• _PROBLEM DESCRIPTION_
Exactly as given, reproduce the records in full.

Dataset entries
—————
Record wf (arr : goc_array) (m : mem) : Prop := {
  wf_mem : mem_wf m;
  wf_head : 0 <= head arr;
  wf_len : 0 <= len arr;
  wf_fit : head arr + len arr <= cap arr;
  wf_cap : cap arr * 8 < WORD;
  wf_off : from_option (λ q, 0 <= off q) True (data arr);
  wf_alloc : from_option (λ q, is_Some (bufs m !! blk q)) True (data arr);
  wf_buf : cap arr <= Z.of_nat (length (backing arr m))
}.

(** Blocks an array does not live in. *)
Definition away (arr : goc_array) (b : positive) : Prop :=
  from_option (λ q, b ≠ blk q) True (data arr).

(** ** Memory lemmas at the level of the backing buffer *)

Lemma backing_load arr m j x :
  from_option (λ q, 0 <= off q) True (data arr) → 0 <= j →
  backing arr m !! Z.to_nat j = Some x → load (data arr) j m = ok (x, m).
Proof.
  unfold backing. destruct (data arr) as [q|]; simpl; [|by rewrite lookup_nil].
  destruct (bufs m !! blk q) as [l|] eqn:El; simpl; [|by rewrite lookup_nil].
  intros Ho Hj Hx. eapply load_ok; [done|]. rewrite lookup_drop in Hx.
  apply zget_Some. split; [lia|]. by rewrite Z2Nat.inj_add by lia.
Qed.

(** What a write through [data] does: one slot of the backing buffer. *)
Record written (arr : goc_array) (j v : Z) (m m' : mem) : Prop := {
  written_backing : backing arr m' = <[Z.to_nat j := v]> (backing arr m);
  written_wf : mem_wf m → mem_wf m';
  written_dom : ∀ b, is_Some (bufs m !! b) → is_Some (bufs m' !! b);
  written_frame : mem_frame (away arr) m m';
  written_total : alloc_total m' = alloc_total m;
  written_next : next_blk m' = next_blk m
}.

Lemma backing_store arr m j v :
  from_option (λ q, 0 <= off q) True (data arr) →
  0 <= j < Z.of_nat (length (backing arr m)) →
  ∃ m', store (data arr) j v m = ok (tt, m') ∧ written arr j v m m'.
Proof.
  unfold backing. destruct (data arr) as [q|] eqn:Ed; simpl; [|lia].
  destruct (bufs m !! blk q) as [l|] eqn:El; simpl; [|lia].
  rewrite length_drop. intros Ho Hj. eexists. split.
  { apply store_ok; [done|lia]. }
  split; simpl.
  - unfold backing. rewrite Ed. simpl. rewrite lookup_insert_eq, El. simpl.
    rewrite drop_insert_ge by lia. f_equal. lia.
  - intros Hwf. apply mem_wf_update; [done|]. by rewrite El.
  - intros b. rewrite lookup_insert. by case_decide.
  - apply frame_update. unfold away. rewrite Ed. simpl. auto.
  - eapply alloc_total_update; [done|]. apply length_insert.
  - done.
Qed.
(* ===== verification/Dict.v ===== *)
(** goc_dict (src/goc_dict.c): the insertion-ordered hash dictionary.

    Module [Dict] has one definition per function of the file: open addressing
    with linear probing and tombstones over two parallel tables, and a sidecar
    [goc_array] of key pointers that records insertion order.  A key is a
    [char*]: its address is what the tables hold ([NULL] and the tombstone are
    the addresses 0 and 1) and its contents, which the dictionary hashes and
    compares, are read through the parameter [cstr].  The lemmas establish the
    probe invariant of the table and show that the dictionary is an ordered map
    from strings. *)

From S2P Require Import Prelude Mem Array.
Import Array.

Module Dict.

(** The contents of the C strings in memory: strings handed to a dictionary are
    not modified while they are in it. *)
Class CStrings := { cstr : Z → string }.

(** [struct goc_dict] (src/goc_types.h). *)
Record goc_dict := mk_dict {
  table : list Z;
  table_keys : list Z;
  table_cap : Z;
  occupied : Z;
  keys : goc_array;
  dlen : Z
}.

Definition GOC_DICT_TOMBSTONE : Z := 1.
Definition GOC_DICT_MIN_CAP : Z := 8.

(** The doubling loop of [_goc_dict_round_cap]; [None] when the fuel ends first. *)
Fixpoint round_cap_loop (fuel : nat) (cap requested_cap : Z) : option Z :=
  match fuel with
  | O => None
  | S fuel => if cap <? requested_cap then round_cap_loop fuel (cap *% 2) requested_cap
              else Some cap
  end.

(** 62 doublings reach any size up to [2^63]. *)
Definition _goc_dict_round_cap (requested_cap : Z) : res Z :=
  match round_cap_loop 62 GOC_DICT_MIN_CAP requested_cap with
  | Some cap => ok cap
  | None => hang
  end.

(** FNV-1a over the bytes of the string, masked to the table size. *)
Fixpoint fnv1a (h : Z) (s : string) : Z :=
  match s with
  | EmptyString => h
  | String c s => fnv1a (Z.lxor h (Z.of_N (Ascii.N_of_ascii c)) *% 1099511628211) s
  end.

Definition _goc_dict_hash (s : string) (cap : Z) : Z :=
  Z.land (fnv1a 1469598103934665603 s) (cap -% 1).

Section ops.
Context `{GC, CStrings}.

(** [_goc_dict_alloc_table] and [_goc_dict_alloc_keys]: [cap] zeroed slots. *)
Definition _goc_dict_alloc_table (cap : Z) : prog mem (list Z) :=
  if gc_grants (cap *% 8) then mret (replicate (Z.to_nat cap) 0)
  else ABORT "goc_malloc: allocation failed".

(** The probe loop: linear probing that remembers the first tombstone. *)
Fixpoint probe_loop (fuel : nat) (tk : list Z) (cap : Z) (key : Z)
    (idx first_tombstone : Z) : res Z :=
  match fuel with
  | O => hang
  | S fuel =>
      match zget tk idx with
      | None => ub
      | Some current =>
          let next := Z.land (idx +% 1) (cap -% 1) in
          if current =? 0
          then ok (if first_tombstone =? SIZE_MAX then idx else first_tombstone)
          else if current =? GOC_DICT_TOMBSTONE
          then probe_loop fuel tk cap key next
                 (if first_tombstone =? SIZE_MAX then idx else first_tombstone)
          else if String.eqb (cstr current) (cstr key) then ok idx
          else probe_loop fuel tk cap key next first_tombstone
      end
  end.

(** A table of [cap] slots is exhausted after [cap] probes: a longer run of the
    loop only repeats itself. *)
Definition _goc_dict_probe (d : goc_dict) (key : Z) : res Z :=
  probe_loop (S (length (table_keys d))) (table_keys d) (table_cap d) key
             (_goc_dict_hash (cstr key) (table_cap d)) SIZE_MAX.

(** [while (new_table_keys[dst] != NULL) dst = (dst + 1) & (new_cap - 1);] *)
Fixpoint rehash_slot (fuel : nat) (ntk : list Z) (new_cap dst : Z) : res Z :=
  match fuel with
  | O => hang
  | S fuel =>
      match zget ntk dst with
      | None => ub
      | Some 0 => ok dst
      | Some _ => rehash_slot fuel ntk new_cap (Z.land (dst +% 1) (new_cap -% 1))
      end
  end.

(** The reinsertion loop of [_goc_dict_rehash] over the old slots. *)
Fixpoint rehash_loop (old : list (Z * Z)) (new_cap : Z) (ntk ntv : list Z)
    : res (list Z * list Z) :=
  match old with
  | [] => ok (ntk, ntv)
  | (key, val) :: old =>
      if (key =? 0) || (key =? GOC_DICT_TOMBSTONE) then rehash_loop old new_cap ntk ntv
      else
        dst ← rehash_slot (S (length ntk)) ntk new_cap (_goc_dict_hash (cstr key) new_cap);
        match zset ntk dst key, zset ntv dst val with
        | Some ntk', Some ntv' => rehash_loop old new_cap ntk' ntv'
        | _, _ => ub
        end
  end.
—————
• _FINISHED EXERCISE_
Record wf (arr : goc_array) (m : mem) : Prop := {
  wf_mem : mem_wf m;
  wf_head : 0 <= head arr;
  wf_len : 0 <= len arr;
  wf_fit : head arr + len arr <= cap arr;
  wf_cap : cap arr * 8 < WORD;
  wf_off : from_option (λ q, 0 <= off q) True (data arr);
  wf_alloc : from_option (λ q, is_Some (bufs m !! blk q)) True (data arr);
  wf_buf : cap arr <= Z.of_nat (length (backing arr m))
}.

(** Blocks an array does not live in. *)
Definition away (arr : goc_array) (b : positive) : Prop :=
  from_option (λ q, b ≠ blk q) True (data arr).

(** ** Memory lemmas at the level of the backing buffer *)

Lemma backing_load arr m j x :
  from_option (λ q, 0 <= off q) True (data arr) → 0 <= j →
  backing arr m !! Z.to_nat j = Some x → load (data arr) j m = ok (x, m).
Proof.
  unfold backing. destruct (data arr) as [q|]; simpl; [|by rewrite lookup_nil].
  destruct (bufs m !! blk q) as [l|] eqn:El; simpl; [|by rewrite lookup_nil].
  intros Ho Hj Hx. eapply load_ok; [done|]. rewrite lookup_drop in Hx.
  apply zget_Some. split; [lia|]. by rewrite Z2Nat.inj_add by lia.
Qed.

(** What a write through [data] does: one slot of the backing buffer. *)
Record written (arr : goc_array) (j v : Z) (m m' : mem) : Prop := {
  written_backing : backing arr m' = <[Z.to_nat j := v]> (backing arr m);
  written_wf : mem_wf m → mem_wf m';
  written_dom : ∀ b, is_Some (bufs m !! b) → is_Some (bufs m' !! b);
  written_frame : mem_frame (away arr) m m';
  written_total : alloc_total m' = alloc_total m;
  written_next : next_blk m' = next_blk m
}.

Lemma backing_store arr m j v :
  from_option (λ q, 0 <= off q) True (data arr) →
  0 <= j < Z.of_nat (length (backing arr m)) →
  ∃ m', store (data arr) j v m = ok (tt, m') ∧ written arr j v m m'.
Proof.
  unfold backing. destruct (data arr) as [q|] eqn:Ed; simpl; [|lia].
  destruct (bufs m !! blk q) as [l|] eqn:El; simpl; [|lia].
  rewrite length_drop. intros Ho Hj. eexists. split.
  { apply store_ok; [done|lia]. }
  split; simpl.
  - unfold backing. rewrite Ed. simpl. rewrite lookup_insert_eq, El. simpl.
    rewrite drop_insert_ge by lia. f_equal. lia.
  - intros Hwf. apply mem_wf_update; [done|]. by rewrite El.
  - intros b. rewrite lookup_insert. by case_decide.
  - apply frame_update. unfold away. rewrite Ed. simpl. auto.
  - eapply alloc_total_update; [done|]. apply length_insert.
  - done.
Qed.
(* ===== verification/Dict.v ===== *)
(** goc_dict (src/goc_dict.c): the insertion-ordered hash dictionary.

    Module [Dict] has one definition per function of the file: open addressing
    with linear probing and tombstones over two parallel tables, and a sidecar
    [goc_array] of key pointers that records insertion order.  A key is a
    [char*]: its address is what the tables hold ([NULL] and the tombstone are
    the addresses 0 and 1) and its contents, which the dictionary hashes and
    compares, are read through the parameter [cstr].  The lemmas establish the
    probe invariant of the table and show that the dictionary is an ordered map
    from strings. *)

From S2P Require Import Prelude Mem Array.
Import Array.

Module Dict.

(** The contents of the C strings in memory: strings handed to a dictionary are
    not modified while they are in it. *)
Class CStrings := { cstr : Z → string }.

(** [struct goc_dict] (src/goc_types.h). *)
Record goc_dict := mk_dict {
  table : list Z;
  table_keys : list Z;
  table_cap : Z;
  occupied : Z;
  keys : goc_array;
  dlen : Z
}.

Definition GOC_DICT_TOMBSTONE : Z := 1.
Definition GOC_DICT_MIN_CAP : Z := 8.

(** The doubling loop of [_goc_dict_round_cap]; [None] when the fuel ends first. *)
Fixpoint round_cap_loop (fuel : nat) (cap requested_cap : Z) : option Z :=
  match fuel with
  | O => None
  | S fuel => if cap <? requested_cap then round_cap_loop fuel (cap *% 2) requested_cap
              else Some cap
  end.

(** 62 doublings reach any size up to [2^63]. *)
Definition _goc_dict_round_cap (requested_cap : Z) : res Z :=
  match round_cap_loop 62 GOC_DICT_MIN_CAP requested_cap with
  | Some cap => ok cap
  | None => hang
  end.

(** FNV-1a over the bytes of the string, masked to the table size. *)
Fixpoint fnv1a (h : Z) (s : string) : Z :=
  match s with
  | EmptyString => h
  | String c s => fnv1a (Z.lxor h (Z.of_N (Ascii.N_of_ascii c)) *% 1099511628211) s
  end.

Definition _goc_dict_hash (s : string) (cap : Z) : Z :=
  Z.land (fnv1a 1469598103934665603 s) (cap -% 1).

Section ops.
Context `{GC, CStrings}.

(** [_goc_dict_alloc_table] and [_goc_dict_alloc_keys]: [cap] zeroed slots. *)
Definition _goc_dict_alloc_table (cap : Z) : prog mem (list Z) :=
  if gc_grants (cap *% 8) then mret (replicate (Z.to_nat cap) 0)
  else ABORT "goc_malloc: allocation failed".

(** The probe loop: linear probing that remembers the first tombstone. *)
Fixpoint probe_loop (fuel : nat) (tk : list Z) (cap : Z) (key : Z)
    (idx first_tombstone : Z) : res Z :=
  match fuel with
  | O => hang
  | S fuel =>
      match zget tk idx with
      | None => ub
      | Some current =>
          let next := Z.land (idx +% 1) (cap -% 1) in
          if current =? 0
          then ok (if first_tombstone =? SIZE_MAX then idx else first_tombstone)
          else if current =? GOC_DICT_TOMBSTONE
          then probe_loop fuel tk cap key next
                 (if first_tombstone =? SIZE_MAX then idx else first_tombstone)
          else if String.eqb (cstr current) (cstr key) then ok idx
          else probe_loop fuel tk cap key next first_tombstone
      end
  end.

(** A table of [cap] slots is exhausted after [cap] probes: a longer run of the
    loop only repeats itself. *)
Definition _goc_dict_probe (d : goc_dict) (key : Z) : res Z :=
  probe_loop (S (length (table_keys d))) (table_keys d) (table_cap d) key
             (_goc_dict_hash (cstr key) (table_cap d)) SIZE_MAX.

(** [while (new_table_keys[dst] != NULL) dst = (dst + 1) & (new_cap - 1);] *)
Fixpoint rehash_slot (fuel : nat) (ntk : list Z) (new_cap dst : Z) : res Z :=
  match fuel with
  | O => hang
  | S fuel =>
      match zget ntk dst with
      | None => ub
      | Some 0 => ok dst
      | Some _ => rehash_slot fuel ntk new_cap (Z.land (dst +% 1) (new_cap -% 1))
      end
  end.

(** The reinsertion loop of [_goc_dict_rehash] over the old slots. *)
Fixpoint rehash_loop (old : list (Z * Z)) (new_cap : Z) (ntk ntv : list Z)
    : res (list Z * list Z) :=
  match old with
  | [] => ok (ntk, ntv)
  | (key, val) :: old =>
      if (key =? 0) || (key =? GOC_DICT_TOMBSTONE) then rehash_loop old new_cap ntk ntv
      else
        dst ← rehash_slot (S (length ntk)) ntk new_cap (_goc_dict_hash (cstr key) new_cap);
        match zset ntk dst key, zset ntv dst val with
        | Some ntk', Some ntv' => rehash_loop old new_cap ntk' ntv'
        | _, _ => ub
        end
  end.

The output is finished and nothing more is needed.